One of the cornerstones of the Swem Library'sSpecial Collections Research Center is its rare book collection. Contained in this collection of some 50,000 volumes are books representative of human thought and culture, both popular and learned, that range in subject matter from science and medicine to history, literature, travel, and exploration. The collection spans a broad chronological field, from seven examples of beautiful incunabula produced in the fifteenth century before the invention of moveable type to books published by faculty at the College of William & Mary today in the twenty-first century.

 

This semester I have had the privilege of working with a large collection of association books that are being prepared for cataloguing.

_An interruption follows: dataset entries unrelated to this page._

(** It read a configuration with a range that is the single address [x]. *)
Definition entry_shares (e : entry) (x : string) : Prop :=
  exists hc, entry_read e = Some hc /\ shares_address hc x.

(** A history as steps that follow the address [x]. *)
Inductive steps (x : string) : ctl P W -> list entry -> ctl P W -> Prop :=
| steps_end s s' : networkMgr s' = networkMgr s -> steps x s [] s'
| steps_next s s1 s2 e h :
    (~ entry_shares e x -> controls x s s1 (entry_events e)) -> steps x s1 h s2 -> steps x s (e :: h) s2.

Lemma steps_from x s0 s h s' :
  networkMgr s = networkMgr s0 -> events s = events s0 -> steps x s h s' -> steps x s0 h s'.
Proof.
  intros Hn He Hs. destruct Hs as [s s' E|s s1 s2 e h Hc Hs].
  - constructor. by rw E.
  - econstructor; [|exact Hs]. intros Hx. apply Hc in Hx. revert Hx. by apply controls_between.
Qed.

Lemma history_steps x s h s' : history s h s' -> steps x s h s'.
Proof.
  induction 1 as [s|s ns name out s1 evs h s2 Hr He Hh IH|s w h s2 Hh IH]; [by constructor| |].
  - econstructor; [|exact IH]. intros Hx. cbn [entry_events].
    destruct (Reconcile_controls ns name s out s1 x) as [evs' [E Hc]]; [|done|].
    + intros hc Hr' Hs. apply Hx. by exists hc.
    + rw E in He. apply app_inv_head in He as ->. by split.
  - revert IH. by apply steps_from.
Qed.

Lemma steps_app x s h1 h2 s' : steps x s (h1 ++ h2) s' -> exists s1, steps x s h1 s1 /\ steps x s1 h2 s'.
Proof.
  revert s. induction h1 as [|e h1 IH]; intros s Hs; [exists s; split; [by constructor|done]|].
  inversion Hs as [|? s1 ? ? ? Hc Hr]; subst. destruct (IH _ Hr) as (s2 & ? & ?).
  exists s2. split; [by econstructor|done].
Qed.

(** An address in use stays in use until a deletion. *)
Lemma steps_in_use x s h s' :
  steps x s h s' -> (forall e, e ∈ h -> ~ entry_shares e x) -> in_use s x ->
  in_use s' x \/ exists e, e ∈ h /\ cleanup (entry_events e).
Proof.
  induction 1 as [s s' E|s s1 s2 e h Hc Hs IH]; intros Hno Hx; [left; by rw E|].
  setoid_rewrite elem_of_cons in Hno. destruct (Hc (Hno e (or_introl eq_refl))) as [_ Hd].
  setoid_rewrite elem_of_cons. destruct Hd as [[_ Hm]|[Hcl _]]; [|by eauto].
  destruct (IH (fun e' He => Hno e' (or_intror He)) (Hm Hx)) as [?|(e' & ? & ?)]; eauto.
Qed.

Lemma controls_grants x s s' evs : controls x s s' evs -> grant_ok x s s' evs.
Proof. intros [_ [[Hg _]|[_ E]]]; [done|]. by apply grant_ok_none. Qed.

Lemma steps_once x s h s' e :
  steps x s h s' -> e ∈ h -> ~ entry_shares e x -> (times x (grants (entry_events e)) <= 1)%nat.
Proof.
  induction 1 as [|s s1 s2 e' h Hc Hs IH]; [by intros ?%elem_of_nil|].
  intros [->|Hin]%elem_of_cons Hno; [by apply Hc, controls_grants in Hno as [? _]|by apply IH].
Qed.

#[export] Instance entry_shares_dec e x : Decision (entry_shares e x).
Proof.
  destruct (entry_read e) as [hc|] eqn:E.
  - destruct (decide (single_address (IPRange (hc_Spec hc)) = Some x \/
                      single_address (IPv6Range (hc_Spec hc)) = Some x)) as [Hd|Hd].
    + left. by exists hc.
    + right. intros (hc' & E' & Hs). rw E in E'. by injection E' as <-.
  - right. intros (hc' & E' & _). congruence.
Defined.

Lemma steps_grants x s h1 e1 h2 e2 h3 s' :
  steps x s (h1 ++ e1 :: h2 ++ e2 :: h3) s' -> entry_grants e1 x -> entry_grants e2 x ->
  (exists e, e ∈ h2 /\ cleanup (entry_events e)) \/
  (exists e, e ∈ e1 :: h2 ++ [e2] /\ entry_shares e x).
Proof.
  intros Hs G1 G2.
  destruct (decide (Exists (fun e => entry_shares e x) (e1 :: h2 ++ [e2]))) as [He|He].
  { right. by apply list.Exists_exists. }
  left. rw list.Exists_exists in He.
  assert (forall e, e ∈ e1 :: h2 ++ [e2] -> ~ entry_shares e x) as Hno by naive_solver. clear He.
  setoid_rewrite elem_of_cons in Hno. setoid_rewrite elem_of_app in Hno.
  apply steps_app in Hs as (s1 & _ & Hs).
  inversion Hs as [|? s2 ? ? ? C1 Hs2]; subst. apply steps_app in Hs2 as (s3 & Hmid & Hs3).
  inversion Hs3 as [|? s4 ? ? ? C2 _]; subst.
  destruct (controls_grants _ _ _ _ (C1 (Hno e1 ltac:(auto)))) as [_ O1].
  destruct (controls_grants _ _ _ _ (C2 (Hno e2 ltac:(right; right; by apply list_elem_of_singleton)))) as [_ O2].
  destruct (O1 G1) as [_ Hu], (O2 G2) as [Hn _].
  destruct (steps_in_use _ _ _ _ Hmid (fun e He => Hno e (or_intror (or_introl He))) Hu) as [?|?]; done.
Qed.

End grants.

(** ** Properties *)

Section claims.
Context {P W : Type} `{AddressPoolLaws P} `{EnvironmentLaws W}.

Association books are those associated directly with someone significant, whether that person be the author, a friend of the author, someone related to the book’s contents, or simply someone of historical significance. Such books often bear gift inscriptions from the author or the ownership marks of a historically significant person. Many of the books I have worked with this semester at some point belonged in the personal libraries of someone associated with William & Mary and contain either their ownership marks or bookplates.

 

For instance, among the first books I handled this semester belonged to John Marshall, the fourth chief justice of the United States Supreme Court and who studied law at William & Mary under George Wythe. Like many of the books owned by Marshall, these bear his signature, “J. Marshall,” in ink on the books’ title pages.

 

While eclectic and representing the broad tastes and interests of their owners, many of the books, because they belonged either to students who attended William & Mary or to faculty who taught here, are pedagogical in nature. Well represented are titles, written in the eighteenth century and frequently reprinted during the nineteenth century on both sides of the Atlantic, by William Paley, whose texts on natural theology and moral philosophy were taught at many American colleges; Hugh Blair, the Scottish divine whose books on rhetoric and belles lettres were a staple of college curricula in the early republic; and Lindley Murray, whose textbooks on English grammar were the precursors to the popular McGuffey Readers.

 

One book in the collection, a reprint of Murray's English Reader, bears the ownership marks of John Tyler, tenth president of the United States and an alumnus of William & Mary. Tyler has inscribed his name twice, once on the flyleaf and once on the title page. Each of these is accompanied by marks indicating his residence, one Williamsburg and the other Washington, D.C. The book's endpapers feature a number of doodles, possibly those of President Tyler, including manicules (fists with an extended index finger, usually drawn in a book's margins and used to flag important passages) and the outline of a person's face.

 

Once this and other books in the collection are catalogued, they, like all of the books in Swem’s Special Collections, will be available to students, faculty, and members of the public for research and consultation in Special Collections’ reading room.

 

Thomas J. Gillan is a PhD Candidate in Lyon G. Tyler Department of History at the College of William and Mary and a 2012–2013 Archives Apprentice in the Special Collections Research Center, Swem Library.